*WHAT YOU ARE ASKED TO DO*. Your answer should consist of the lines in the data below that contain "exact".

*DATA LISTING*.
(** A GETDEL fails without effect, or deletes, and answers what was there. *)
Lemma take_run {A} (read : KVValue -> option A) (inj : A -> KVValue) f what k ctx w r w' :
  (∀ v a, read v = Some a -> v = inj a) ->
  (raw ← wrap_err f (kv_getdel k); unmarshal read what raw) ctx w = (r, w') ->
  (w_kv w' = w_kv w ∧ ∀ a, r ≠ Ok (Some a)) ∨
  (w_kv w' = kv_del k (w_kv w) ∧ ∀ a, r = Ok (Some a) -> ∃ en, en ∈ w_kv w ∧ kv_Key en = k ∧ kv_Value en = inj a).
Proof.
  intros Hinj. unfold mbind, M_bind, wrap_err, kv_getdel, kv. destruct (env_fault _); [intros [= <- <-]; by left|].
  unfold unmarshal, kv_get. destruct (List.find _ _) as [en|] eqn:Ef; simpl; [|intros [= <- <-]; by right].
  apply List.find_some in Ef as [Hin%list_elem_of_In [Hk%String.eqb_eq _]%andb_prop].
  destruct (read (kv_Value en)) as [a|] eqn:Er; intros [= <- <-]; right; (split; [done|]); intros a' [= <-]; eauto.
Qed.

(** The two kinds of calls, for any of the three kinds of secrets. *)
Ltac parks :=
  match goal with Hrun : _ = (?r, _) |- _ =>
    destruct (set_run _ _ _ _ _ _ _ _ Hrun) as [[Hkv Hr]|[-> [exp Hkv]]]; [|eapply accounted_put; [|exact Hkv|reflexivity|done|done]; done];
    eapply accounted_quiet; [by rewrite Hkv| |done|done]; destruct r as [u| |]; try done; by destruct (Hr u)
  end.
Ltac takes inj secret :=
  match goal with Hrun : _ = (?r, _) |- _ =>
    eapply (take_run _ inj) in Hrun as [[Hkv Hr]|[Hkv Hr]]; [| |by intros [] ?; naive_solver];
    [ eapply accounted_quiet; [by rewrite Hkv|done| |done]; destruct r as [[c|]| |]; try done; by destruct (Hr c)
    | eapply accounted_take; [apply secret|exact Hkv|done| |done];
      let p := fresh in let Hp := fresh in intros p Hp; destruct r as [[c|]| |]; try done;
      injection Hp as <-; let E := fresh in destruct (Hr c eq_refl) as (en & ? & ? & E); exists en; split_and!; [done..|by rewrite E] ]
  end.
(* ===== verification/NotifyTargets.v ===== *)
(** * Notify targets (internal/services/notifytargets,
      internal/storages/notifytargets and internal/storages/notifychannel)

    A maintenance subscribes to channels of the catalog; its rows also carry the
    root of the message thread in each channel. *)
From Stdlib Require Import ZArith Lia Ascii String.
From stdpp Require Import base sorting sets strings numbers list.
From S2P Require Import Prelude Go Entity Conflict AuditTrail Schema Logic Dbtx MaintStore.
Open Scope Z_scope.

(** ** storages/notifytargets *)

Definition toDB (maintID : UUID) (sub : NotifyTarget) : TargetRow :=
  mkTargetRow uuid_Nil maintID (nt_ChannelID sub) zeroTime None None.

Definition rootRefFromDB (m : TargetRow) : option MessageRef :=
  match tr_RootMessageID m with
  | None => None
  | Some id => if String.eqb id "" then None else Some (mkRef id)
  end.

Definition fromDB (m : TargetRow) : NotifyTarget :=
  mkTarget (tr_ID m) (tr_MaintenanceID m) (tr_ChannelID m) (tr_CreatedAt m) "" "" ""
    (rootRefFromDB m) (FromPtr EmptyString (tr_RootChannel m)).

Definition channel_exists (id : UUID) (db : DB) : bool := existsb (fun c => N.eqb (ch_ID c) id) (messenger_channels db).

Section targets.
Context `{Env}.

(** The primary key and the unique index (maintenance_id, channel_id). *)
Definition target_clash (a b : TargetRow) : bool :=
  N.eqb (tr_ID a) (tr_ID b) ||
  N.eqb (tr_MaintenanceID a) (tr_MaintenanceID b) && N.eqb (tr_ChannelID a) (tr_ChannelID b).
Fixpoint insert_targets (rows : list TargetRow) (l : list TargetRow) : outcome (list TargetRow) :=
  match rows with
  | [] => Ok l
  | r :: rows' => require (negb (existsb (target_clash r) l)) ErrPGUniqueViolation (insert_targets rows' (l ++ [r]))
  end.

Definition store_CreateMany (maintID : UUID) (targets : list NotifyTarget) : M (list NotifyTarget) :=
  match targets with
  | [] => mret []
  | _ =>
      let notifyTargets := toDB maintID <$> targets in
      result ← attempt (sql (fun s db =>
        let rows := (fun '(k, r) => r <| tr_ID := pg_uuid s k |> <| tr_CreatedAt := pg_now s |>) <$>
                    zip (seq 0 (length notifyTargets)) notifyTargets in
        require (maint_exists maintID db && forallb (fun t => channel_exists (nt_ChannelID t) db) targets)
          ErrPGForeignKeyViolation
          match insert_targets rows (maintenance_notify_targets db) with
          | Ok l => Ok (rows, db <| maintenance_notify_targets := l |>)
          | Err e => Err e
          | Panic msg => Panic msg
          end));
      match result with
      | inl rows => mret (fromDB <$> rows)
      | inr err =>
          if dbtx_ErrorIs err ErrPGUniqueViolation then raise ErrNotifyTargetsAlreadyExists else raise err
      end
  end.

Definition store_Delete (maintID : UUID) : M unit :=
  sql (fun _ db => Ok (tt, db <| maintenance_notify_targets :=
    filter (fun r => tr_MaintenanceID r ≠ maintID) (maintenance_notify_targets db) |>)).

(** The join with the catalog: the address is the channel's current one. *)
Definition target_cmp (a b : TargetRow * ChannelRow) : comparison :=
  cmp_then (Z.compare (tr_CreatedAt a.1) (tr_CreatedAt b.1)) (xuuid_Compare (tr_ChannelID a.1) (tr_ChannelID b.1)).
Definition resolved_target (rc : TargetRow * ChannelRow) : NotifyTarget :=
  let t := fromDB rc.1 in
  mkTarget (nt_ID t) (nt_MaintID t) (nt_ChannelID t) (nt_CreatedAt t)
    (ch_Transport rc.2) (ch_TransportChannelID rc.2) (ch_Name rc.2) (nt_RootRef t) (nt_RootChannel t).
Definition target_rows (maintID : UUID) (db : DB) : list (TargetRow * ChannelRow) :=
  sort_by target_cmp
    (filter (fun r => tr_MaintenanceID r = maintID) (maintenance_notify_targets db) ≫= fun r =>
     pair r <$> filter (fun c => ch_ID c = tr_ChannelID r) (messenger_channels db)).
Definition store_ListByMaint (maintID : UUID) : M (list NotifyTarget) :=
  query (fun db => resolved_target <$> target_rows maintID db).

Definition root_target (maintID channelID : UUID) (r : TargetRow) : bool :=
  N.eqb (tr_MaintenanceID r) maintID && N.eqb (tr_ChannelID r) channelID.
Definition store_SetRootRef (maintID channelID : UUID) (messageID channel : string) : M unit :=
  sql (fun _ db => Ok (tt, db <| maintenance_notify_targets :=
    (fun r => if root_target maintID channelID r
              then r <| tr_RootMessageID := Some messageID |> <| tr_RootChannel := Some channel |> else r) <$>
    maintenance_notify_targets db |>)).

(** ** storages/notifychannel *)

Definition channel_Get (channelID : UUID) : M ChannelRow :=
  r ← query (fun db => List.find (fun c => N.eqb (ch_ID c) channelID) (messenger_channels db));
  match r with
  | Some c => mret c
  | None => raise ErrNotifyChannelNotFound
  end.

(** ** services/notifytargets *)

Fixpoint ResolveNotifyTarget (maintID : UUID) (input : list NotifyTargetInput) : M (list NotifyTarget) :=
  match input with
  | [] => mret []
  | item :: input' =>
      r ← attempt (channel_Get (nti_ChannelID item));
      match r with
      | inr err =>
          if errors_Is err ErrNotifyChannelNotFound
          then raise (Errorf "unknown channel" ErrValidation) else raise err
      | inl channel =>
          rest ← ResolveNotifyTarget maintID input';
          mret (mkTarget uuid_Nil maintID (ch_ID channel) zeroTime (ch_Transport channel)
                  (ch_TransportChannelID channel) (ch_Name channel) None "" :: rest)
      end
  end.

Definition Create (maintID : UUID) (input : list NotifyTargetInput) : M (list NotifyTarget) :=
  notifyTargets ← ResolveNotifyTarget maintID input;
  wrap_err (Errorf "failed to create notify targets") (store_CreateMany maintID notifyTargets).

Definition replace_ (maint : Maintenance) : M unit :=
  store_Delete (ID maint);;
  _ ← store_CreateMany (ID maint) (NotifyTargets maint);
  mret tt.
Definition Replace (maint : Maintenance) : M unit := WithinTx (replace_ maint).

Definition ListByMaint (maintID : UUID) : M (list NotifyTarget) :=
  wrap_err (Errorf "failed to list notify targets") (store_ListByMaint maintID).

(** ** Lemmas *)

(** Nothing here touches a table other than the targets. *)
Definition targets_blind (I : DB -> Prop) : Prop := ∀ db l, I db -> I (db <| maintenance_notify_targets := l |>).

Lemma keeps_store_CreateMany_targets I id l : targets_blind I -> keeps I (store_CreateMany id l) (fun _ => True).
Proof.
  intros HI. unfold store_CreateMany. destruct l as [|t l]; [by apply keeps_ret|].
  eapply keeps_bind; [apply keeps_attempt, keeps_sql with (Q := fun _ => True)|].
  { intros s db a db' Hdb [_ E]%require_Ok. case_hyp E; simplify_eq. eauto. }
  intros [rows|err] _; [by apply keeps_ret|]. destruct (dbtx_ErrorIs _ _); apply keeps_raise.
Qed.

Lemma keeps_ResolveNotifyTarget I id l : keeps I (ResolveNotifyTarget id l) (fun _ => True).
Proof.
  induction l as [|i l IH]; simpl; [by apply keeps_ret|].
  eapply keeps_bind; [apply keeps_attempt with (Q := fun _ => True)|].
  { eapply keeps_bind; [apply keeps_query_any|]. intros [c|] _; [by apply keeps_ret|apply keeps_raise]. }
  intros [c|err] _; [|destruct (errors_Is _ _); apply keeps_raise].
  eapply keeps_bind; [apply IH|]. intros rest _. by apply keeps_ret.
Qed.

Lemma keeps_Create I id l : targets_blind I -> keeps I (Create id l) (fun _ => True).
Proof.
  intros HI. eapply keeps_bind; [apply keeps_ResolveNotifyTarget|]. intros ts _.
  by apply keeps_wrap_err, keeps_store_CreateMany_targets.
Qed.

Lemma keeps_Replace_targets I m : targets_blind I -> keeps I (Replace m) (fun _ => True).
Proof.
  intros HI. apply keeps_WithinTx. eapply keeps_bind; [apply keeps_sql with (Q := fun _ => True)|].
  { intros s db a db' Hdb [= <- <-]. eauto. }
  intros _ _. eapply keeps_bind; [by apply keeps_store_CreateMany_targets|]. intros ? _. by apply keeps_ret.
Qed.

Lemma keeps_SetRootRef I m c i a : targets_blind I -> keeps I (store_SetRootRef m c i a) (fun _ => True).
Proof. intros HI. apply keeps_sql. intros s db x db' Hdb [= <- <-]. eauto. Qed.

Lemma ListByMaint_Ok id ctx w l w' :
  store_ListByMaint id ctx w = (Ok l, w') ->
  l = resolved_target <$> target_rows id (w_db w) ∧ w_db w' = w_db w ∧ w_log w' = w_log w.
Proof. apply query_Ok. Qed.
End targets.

*SOLUTION TO THE EXERCISE*.
    destruct (set_run _ _ _ _ _ _ _ _ Hrun) as [[Hkv Hr]|[-> [exp Hkv]]]; [|eapply accounted_put; [|exact Hkv|reflexivity|done|done]; done];
    | eapply accounted_take; [apply secret|exact Hkv|done| |done];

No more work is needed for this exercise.